» **RECORDS SUPPLIED**:
(* ===== verification/Daemon.v ===== *)
(** * The daemon (util/daemon.h, daemon.cpp)

    The process that watches the program.  The answers of [getpid], [time],
    [fork] and [waitpid] are scripts; the program is a computation. *)
From S2P Require Import Prelude.

(** [struct ProcessInfo] *)
Record ProcessInfo := mkProcess {
  parend_id : Z; main_id : Z; restart_cnt : Z; parend_start_time : Z; main_start_time : Z
}.
Definition new_ProcessInfo : ProcessInfo := mkProcess 0 0 0 0 0.
Definition restart_timeout : Z := 5.

(** What is asked of the system besides, in order. *)
Inductive process_act := ADaemon | AFork | AWait (pid : Z) | ASleep (seconds : Z).
Record Daemon := mkDaemon {
  info : ProcessInfo;
  pids : list Z; times : list Z; forks : list Z; statuses : list Z;
  process_acts : list process_act
}.
Abbreviation DM := (M Daemon).

Definition set_info v s := mkDaemon v (pids s) (times s) (forks s) (statuses s) (process_acts s).
Definition process_log (a : process_act) : DM unit :=
  modify (fun s => mkDaemon (info s) (pids s) (times s) (forks s) (statuses s) (process_acts s ++ [a])).
(** The next answer; a script that ends bounds the model. *)
Definition getpid : DM Z := fun s =>
  match pids s with
  | [] => NoFuel
  | p :: l => Ok p (mkDaemon (info s) l (times s) (forks s) (statuses s) (process_acts s))
  end.
Definition time : DM Z := fun s =>
  match times s with
  | [] => NoFuel
  | t :: l => Ok t (mkDaemon (info s) (pids s) l (forks s) (statuses s) (process_acts s))
  end.
Definition fork : DM Z := process_log AFork ;;; fun s =>
  match forks s with
  | [] => NoFuel
  | p :: l => Ok p (mkDaemon (info s) (pids s) (times s) l (statuses s) (process_acts s))
  end.
Definition waitpid (pid : Z) : DM Z := process_log (AWait pid) ;;; fun s =>
  match statuses s with
  | [] => NoFuel
  | v :: l => Ok v (mkDaemon (info s) (pids s) (times s) (forks s) l (process_acts s))
  end.

Section daemon.
(** [main_cb(argc, argv)] *)
Variable main_cb : DM Z.

(** [run(argc, argv, main_cb)] up to its end, where it returns nothing *)
Definition run_body : DM unit :=
  p <-- getpid ;; modify (fun s => set_info (mkProcess (parend_id (info s)) p (restart_cnt (info s)) (parend_start_time (info s)) (main_start_time (info s))) s) ;;;
  t <-- time ;; modify (fun s => set_info (mkProcess (parend_id (info s)) (main_id (info s)) (restart_cnt (info s)) (parend_start_time (info s)) t) s) ;;;
  main_cb ;;; mreturn tt.
Definition run : DM Z := run_body ;;; ub.

(** [parend_id] and [parend_start_time] of this process *)
Definition note_parent : DM unit :=
  p <-- getpid ;; modify (fun s => set_info (mkProcess p (main_id (info s)) (restart_cnt (info s)) (parend_start_time (info s)) (main_start_time (info s))) s) ;;;
  t <-- time ;; modify (fun s => set_info (mkProcess (parend_id (info s)) (main_id (info s)) (restart_cnt (info s)) t (main_start_time (info s))) s).

(** What follows the [if] that looks at the status of the child. *)
Definition restart : DM unit :=
  modify (fun s => set_info (mkProcess (parend_id (info s)) (main_id (info s)) (u64 (restart_cnt (info s) + 1)) (parend_start_time (info s)) (main_start_time (info s))) s) ;;;
  process_log (ASleep restart_timeout).
(** The loop of [run_daemon]; a branch answers whether it goes on. *)
Fixpoint daemon_loop (fuel : nat) : DM Z :=
  match fuel with
  | O => nofuel
  | S fuel =>
      pid <-- fork ;;
      if pid =? 0 then getpid ;;; run
      else if pid <? 0 then mreturn 0
      else
        getpid ;;;
        status <-- waitpid pid ;;
        let goes_on := if status =? 9 then false else false in
        if goes_on : bool then restart ;;; daemon_loop fuel else mreturn 0
  end.
Definition run_daemon (fuel : nat) : DM Z :=
  getpid ;;; process_log ADaemon ;;; note_parent ;;; daemon_loop fuel.

Definition start_daemon (fuel : nat) (is_daemon : bool) : DM Z :=
  if negb is_daemon then note_parent ;;; run else run_daemon fuel.
End daemon.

» **DESCRIPTION OF THE TASK**: Copy all data exactly, start to finish.

» **RESULT OF THE EXERCISE**:
(* ===== verification/Daemon.v ===== *)
(** * The daemon (util/daemon.h, daemon.cpp)

    The process that watches the program.  The answers of [getpid], [time],
    [fork] and [waitpid] are scripts; the program is a computation. *)
From S2P Require Import Prelude.

(** [struct ProcessInfo] *)
Record ProcessInfo := mkProcess {
  parend_id : Z; main_id : Z; restart_cnt : Z; parend_start_time : Z; main_start_time : Z
}.
Definition new_ProcessInfo : ProcessInfo := mkProcess 0 0 0 0 0.
Definition restart_timeout : Z := 5.

(** What is asked of the system besides, in order. *)
Inductive process_act := ADaemon | AFork | AWait (pid : Z) | ASleep (seconds : Z).
Record Daemon := mkDaemon {
  info : ProcessInfo;
  pids : list Z; times : list Z; forks : list Z; statuses : list Z;
  process_acts : list process_act
}.
Abbreviation DM := (M Daemon).

Definition set_info v s := mkDaemon v (pids s) (times s) (forks s) (statuses s) (process_acts s).
Definition process_log (a : process_act) : DM unit :=
  modify (fun s => mkDaemon (info s) (pids s) (times s) (forks s) (statuses s) (process_acts s ++ [a])).
(** The next answer; a script that ends bounds the model. *)
Definition getpid : DM Z := fun s =>
  match pids s with
  | [] => NoFuel
  | p :: l => Ok p (mkDaemon (info s) l (times s) (forks s) (statuses s) (process_acts s))
  end.
Definition time : DM Z := fun s =>
  match times s with
  | [] => NoFuel
  | t :: l => Ok t (mkDaemon (info s) (pids s) l (forks s) (statuses s) (process_acts s))
  end.
Definition fork : DM Z := process_log AFork ;;; fun s =>
  match forks s with
  | [] => NoFuel
  | p :: l => Ok p (mkDaemon (info s) (pids s) (times s) l (statuses s) (process_acts s))
  end.
Definition waitpid (pid : Z) : DM Z := process_log (AWait pid) ;;; fun s =>
  match statuses s with
  | [] => NoFuel
  | v :: l => Ok v (mkDaemon (info s) (pids s) (times s) (forks s) l (process_acts s))
  end.

Section daemon.
(** [main_cb(argc, argv)] *)
Variable main_cb : DM Z.

(** [run(argc, argv, main_cb)] up to its end, where it returns nothing *)
Definition run_body : DM unit :=
  p <-- getpid ;; modify (fun s => set_info (mkProcess (parend_id (info s)) p (restart_cnt (info s)) (parend_start_time (info s)) (main_start_time (info s))) s) ;;;
  t <-- time ;; modify (fun s => set_info (mkProcess (parend_id (info s)) (main_id (info s)) (restart_cnt (info s)) (parend_start_time (info s)) t) s) ;;;
  main_cb ;;; mreturn tt.
Definition run : DM Z := run_body ;;; ub.

(** [parend_id] and [parend_start_time] of this process *)
Definition note_parent : DM unit :=
  p <-- getpid ;; modify (fun s => set_info (mkProcess p (main_id (info s)) (restart_cnt (info s)) (parend_start_time (info s)) (main_start_time (info s))) s) ;;;
  t <-- time ;; modify (fun s => set_info (mkProcess (parend_id (info s)) (main_id (info s)) (restart_cnt (info s)) t (main_start_time (info s))) s).

(** What follows the [if] that looks at the status of the child. *)
Definition restart : DM unit :=
  modify (fun s => set_info (mkProcess (parend_id (info s)) (main_id (info s)) (u64 (restart_cnt (info s) + 1)) (parend_start_time (info s)) (main_start_time (info s))) s) ;;;
  process_log (ASleep restart_timeout).
(** The loop of [run_daemon]; a branch answers whether it goes on. *)
Fixpoint daemon_loop (fuel : nat) : DM Z :=
  match fuel with
  | O => nofuel
  | S fuel =>
      pid <-- fork ;;
      if pid =? 0 then getpid ;;; run
      else if pid <? 0 then mreturn 0
      else
        getpid ;;;
        status <-- waitpid pid ;;
        let goes_on := if status =? 9 then false else false in
        if goes_on : bool then restart ;;; daemon_loop fuel else mreturn 0
  end.
Definition run_daemon (fuel : nat) : DM Z :=
  getpid ;;; process_log ADaemon ;;; note_parent ;;; daemon_loop fuel.

Definition start_daemon (fuel : nat) (is_daemon : bool) : DM Z :=
  if negb is_daemon then note_parent ;;; run else run_daemon fuel.
End daemon.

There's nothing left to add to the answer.